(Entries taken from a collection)
--
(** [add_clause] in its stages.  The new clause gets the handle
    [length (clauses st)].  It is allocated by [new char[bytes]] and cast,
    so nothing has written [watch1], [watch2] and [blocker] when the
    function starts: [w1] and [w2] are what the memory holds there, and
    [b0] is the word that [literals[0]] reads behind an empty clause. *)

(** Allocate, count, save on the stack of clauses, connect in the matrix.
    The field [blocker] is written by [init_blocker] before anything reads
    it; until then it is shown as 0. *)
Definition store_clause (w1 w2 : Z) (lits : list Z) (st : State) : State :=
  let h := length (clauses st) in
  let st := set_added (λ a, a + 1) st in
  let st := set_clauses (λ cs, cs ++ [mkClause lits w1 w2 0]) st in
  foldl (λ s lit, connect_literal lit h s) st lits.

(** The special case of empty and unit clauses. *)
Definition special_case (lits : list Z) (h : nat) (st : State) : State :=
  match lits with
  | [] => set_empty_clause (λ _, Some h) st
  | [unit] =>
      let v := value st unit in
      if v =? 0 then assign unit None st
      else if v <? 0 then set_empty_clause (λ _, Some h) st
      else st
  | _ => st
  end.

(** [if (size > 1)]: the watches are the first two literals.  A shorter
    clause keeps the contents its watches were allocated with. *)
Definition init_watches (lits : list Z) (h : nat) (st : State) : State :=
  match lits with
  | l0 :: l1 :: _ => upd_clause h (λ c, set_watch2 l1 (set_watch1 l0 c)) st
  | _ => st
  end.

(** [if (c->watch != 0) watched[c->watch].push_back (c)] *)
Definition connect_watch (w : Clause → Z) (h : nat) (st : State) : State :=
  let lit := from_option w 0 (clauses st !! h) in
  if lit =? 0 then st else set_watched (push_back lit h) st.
--
Description of the task – Lines holding the string "Some" in the records: how many are there? Give only the number.

Response for this exercise – 2